Sentir, sentir, sentir, sentir, sentir, sentir

 
 

 

 

Sentir, sentir, sentir, sentir, sentir, sentir

Sentir, sentir, sentir, sentir, sentir, sentir

 

 

 

 

 

 

 

 

 

 

Nos hemos reunido una vez más en El huerto de Ribera en La Barraca para aprender a intentar sentir. ¿A qué huelen las nubes? ¿A qué sabe el aire? ¿Cómo tocar con el corazón? ¿Qué ves cuando ves? Esta convivencia pretendía desarrollar nuestros sentidos, hacer que se conmovieran al máximo para dejarnos abiertos a un interrogante: ¿nos atreveremos realmente a sentir en la vida?

Nuestra cultura postmoderna nos arrastra como una avalancha, surfeamos por la vida sin saber que lo hacemos, casi sin mantener el equilibrio sobre nuestras tablas, a una gran velocidad, con la excitación de cosas pasajeras que se esfuman como las olas. Vivimos rápido, sin enterarnos. Nos hemos vuelto insensibles, a veces torpes para comprender las cosas más profundas.

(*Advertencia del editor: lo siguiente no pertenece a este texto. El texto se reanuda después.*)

(** The callback [t => t.start <= index && index < t.end]. *)
Definition covers (index : nat) (t : Token) : bool :=
  leq (tok_start t) (Z.of_nat index) && lt (Z.of_nat index) (tok_end t).

(** [tokens.findIndex(t => t.start <= index && index < t.end)]. *)
Definition resolve (tokens : list Token) (index : nat) : option nat :=
  findIndex (covers index) tokens.

(** *** Hover handlers (lines 108-130) *)

Definition handleTokenEnter (index : nat) (s : State) : State :=
  setHoveredTokenIndex (Some index) s.

Definition handleTokenLeave (s : State) : State :=
  setHoveredTokenIndex None s.

Definition handleCharEnter (index : nat) (s : State) : State :=
  let s1 := setHoveredCharIndex (Some index) s in
  match resolve (tokens s) index with
  | Some tokenIndex => setHoveredTokenIndex (Some tokenIndex) s1
  | None => s1
  end.

Definition handleCharLeave (s : State) : State :=
  setHoveredTokenIndex None (setHoveredCharIndex None s).

(** *** Click handlers (lines 168-210) *)

(** The element ids of the render: [`char-${i}`] and [`token-${i}`]. *)
Inductive ElementId : Type :=
| char_ (i : Z)
| token_ (i : nat).

(** The text the character panel renders (line 282). *)
Definition shownText (s : State) : jsstring :=
  match visualizedText s with Some t => t | None => [] end.

(** [document.getElementById(id)] finds an element when the render of [s]
    produced one: a character span per code unit of the shown text, a chip
    per token. *)
Definition getElementById (s : State) (id : ElementId) : bool :=
  match id with
  | char_ i => (0 <=? i) && (i <? Z.of_nat (length (shownText s)))
  | token_ i => (i <? length (tokens s))%nat
  end.

(** [scrollToId]: the elements scrolled into view, none when the id is
    not in the document. *)
Definition scrollToId (s : State) (id : ElementId) : list ElementId :=
  if getElementById s id then [id] else [].

(** The outcome of evaluating JavaScript that may read a property of
    [undefined]: a value, or a thrown [TypeError]. *)
Inductive Completion (A : Type) : Type :=
| Normal (a : A)
| Throw.
Arguments Normal {A} a.
Arguments Throw {A}.

Definition bind {A B : Type} (c : Completion A) (k : A -> Completion B)
    : Completion B :=
  match c with Normal a => k a | Throw => Throw end.

(** [o.f] for an array element [o] that may be [undefined]. *)
Definition prop {A : Type} (f : Token -> A) (o : option Token)
    : Completion A :=
  match o with Some t => Normal (f t) | None => Throw end.

Definition onTokenClick (index : nat) (s : State)
    : Completion (State * list ElementId) :=
  if bool_decide (activeTokenIndex s = Some index) then
    Normal (setHoveredTokenIndex None (setActiveTokenIndex None s), [])
  else
    let s1 := setActiveTokenIndex (Some index) s in
    let token := tokens s !! index in
    if is_Some_dec token then
      (* [token && typeof token.start === 'number'] *)
      bind (prop tok_start token) (fun start =>
        match start with
        | Some n => Normal (s1, scrollToId s (char_ n))
        | None => Normal (s1, [])
        end)
    else Normal (s1, []).

Definition onCharClick (index : nat) (s : State) : State * list ElementId :=
  match resolve (tokens s) index with
  | Some tokenIndex =>
      if bool_decide (activeTokenIndex s = Some tokenIndex) then
        (setHoveredTokenIndex None (setActiveTokenIndex None s), [])
      else
        (setActiveTokenIndex (Some tokenIndex) s,
         scrollToId s (token_ tokenIndex))
  | None => (setActiveTokenIndex None s, [])
  end.

Definition handleContainerClick (s : State) : State :=
  setActiveTokenIndex None s.

(** The mode select's [onChange] (lines 246-253). *)
Definition onModeChange (newMode : Mode) (s : State) : State :=
  let s1 := setMode newMode s in
  let s2 := setTokens [] s1 in
  let s3 := setVisualizedText (Some []) s2 in
  let s4 := setText [] s3 in
  setStatus
    (Some {| kind := ready; message := modelSetMessage (modelId s) newMode |})
    s4.

(** *** Highlight predicates of the render (lines 287-296, 318) *)

(** [i !== null && tokens[i] && index >= tokens[i].start &&
    index < tokens[i].end], evaluated left to right with short-circuit. *)
Definition underToken (i : option nat) (index : nat) (s : State)
    : Completion bool :=
  match i with
  | None => Normal false
  | Some i =>
      let token := tokens s !! i in
      if is_Some_dec token then
        bind (prop tok_start token) (fun start =>
          if leq start (Z.of_nat index) then
            bind (prop tok_end token) (fun end_ =>
              Normal (lt (Z.of_nat index) end_))
          else Normal false)
      else Normal false
  end.

Definition isActive (index : nat) (s : State) : Completion bool :=
  underToken (activeTokenIndex s) index s.

(** [isHighlighted] of a character span: the hovered-token test, then
    [|| isActive]. [isActive] is a [const] computed before it. *)
Definition isHighlighted (index : nat) (s : State) : Completion bool :=
  bind (isActive index s) (fun active =>
    bind (underToken (hoveredTokenIndex s) index s) (fun hovered =>
      Normal (hovered || active))).

(** [isHighlighted] of a token chip (line 318). *)
Definition chipHighlighted (index : nat) (s : State) : bool :=
  bool_decide (hoveredTokenIndex s = Some index)
  || bool_decide (activeTokenIndex s = Some index).

End App.

Import App.

(* ================================================================= *)
(** ** The runtime: effects, timers, requests in flight *)

Module Runtime.

(** A pending [setTimeout] of the debounce effect: when it is due, and the
    [text] and [processInput] (that is [modelId] and [mode]) its callback
    closed over. *)
Record Timer : Type :=
  { timer_id : nat; due : nat;
    cb_text : jsstring; cb_modelId : jsstring; cb_mode : Mode }.

(** A [fetch] awaiting its response; [req_mode] is the [mode] the
    suspended [processInput] closed over. *)
Record Pending : Type := { req_id : nat; request : Request; req_mode : Mode }.

(** The component in its environment. [cleanup] is the timer the debounce
    effect's cleanup function will clear, [calls] every request sent so
    far, oldest first, and [scrolled] every element scrolled into view. *)
Record World : Type :=
  { app : State;
    clock : nat;
    timers : list Timer;
    cleanup : option nat;
    next_timer : nat;
    inflight : list Pending;
    calls : list Request;
    scrolled : list ElementId }.

Definition withApp (s : State) (w : World) : World :=
  {| app := s; clock := clock w; timers := timers w; cleanup := cleanup w;
     next_timer := next_timer w; inflight := inflight w; calls := calls w;
     scrolled := scrolled w |}.

Definition withScrolled (l : list ElementId) (w : World) : World :=
  {| app := app w; clock := clock w; timers := timers w;
     cleanup := cleanup w; next_timer := next_timer w;
     inflight := inflight w; calls := calls w;
     scrolled := scrolled w ++ l |}.

(** The dependency arrays of the two effects that re-run (lines 29, 106);
    [processInput] changes with [modelId] and [mode] (line 96), and
    [status?.status] is [undefined] for a [null] status. *)
Definition depsSync (s : State) : jsstring * Mode := (text s, mode s).

Definition depsDebounce (s : State)
    : jsstring * Mode * jsstring * option StatusKind :=
  (text s, mode s, modelId s, kind <$> status s).

(** The effect of lines 25-29, run with the values of render [r]. *)
Definition syncVisualizedText (r : State) (s : State) : State :=
  match mode r with
  | tokenize => setVisualizedText (Some (text r)) s
  | decode => s
  end.

Definition clearTimeout (id : option nat) (ts : list Timer) : list Timer :=
  match id with
  | Some i => List.filter (fun t => negb (timer_id t =? i)%nat) ts
  | None => ts
  end.

(** The guard of line 100. *)
Definition schedulable (st : option Status) : bool :=
  match kind <$> st with
  | Some ready | Some progress | Some error => true
  | None => false
  end.

(** The debounce effect of lines 99-106, run with the values of render
    [r]: first the cleanup of its previous run, then its body. *)
Definition debounce (r : State) (w : World) : World :=
  let ts := clearTimeout (cleanup w) (timers w) in
  if schedulable (status r) then
    {| app := app w; clock := clock w;
       timers := ts ++ [ {| timer_id := next_timer w;
                            due := clock w + 500;
                            cb_text := text r;
                            cb_modelId := modelId r;
                            cb_mode := mode r |} ];
       cleanup := Some (next_timer w);
       next_timer := S (next_timer w);
       inflight := inflight w; calls := calls w; scrolled := scrolled w |}
  else
    {| app := app w; clock := clock w; timers := ts; cleanup := None;
       next_timer := next_timer w;
       inflight := inflight w; calls := calls w; scrolled := scrolled w |}.

(** After a handler has updated the state from [prev] to [app w], React
    renders and re-runs each effect whose dependencies changed. A world is
    observed once these effects have run; the state the sync effect sets is
    no dependency of either effect, so one pass settles. *)
Definition commit (prev : State) (w : World) : World :=
  let r := app w in
  let w1 :=
    if bool_decide (depsSync r = depsSync prev) then w
    else withApp (syncVisualizedText r (app w)) w in
  if bool_decide (depsDebounce r = depsDebounce prev) then w1
  else debounce r w1.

A veces queremos ver a Dios y no podemos. A veces decimos que no está. A veces no entendemos por qué permite que suceda lo que duele, lo que me hace sufrir.

Pero ni siquiera nos detenemos a sentir.

Estas convivencias nos han recordado que no podemos sentir la vida, ver más allá, si no agudizamos al máximo nuestros sentidos. Hemos aprendido a distinguir lo que apenas vemos, lo que apenas oímos, lo que casi jamás sabemos oler, lo que jamás nos atrevemos a tocar. Atreverse a sentir es una forma de descubrir verdaderamente el mundo y acercarnos más a Dios.

Desde el Departamento de Pastoral del centro vivimos con satisfacción estas jornadas – en las que no siempre nos acompañó el clima -. Hemos constatado como la inmensa mayoría disfruta de estos días de descubrimiento, de búsqueda y hasta de silencio. Nos ha impactado la capacidad de silencio que pueden llegar a tener nuestros jóvenes cuando los invitas a empaparse en él, cuando los invitas a buscar lo que con tanta ansia están buscando. Creo que nos han impresionado muchas cosas, pero sobre todo la respuesta agradecida de la mayoría cuando los invitas a reflexionar utilizando las herramientas que ellos necesitan.

-          ¿Os ha gustado? – solemos preguntar al final.

-          Mucho. Nos ha gustado mucho – nos han contestado.

Y esto le da sentido a lo que hacemos.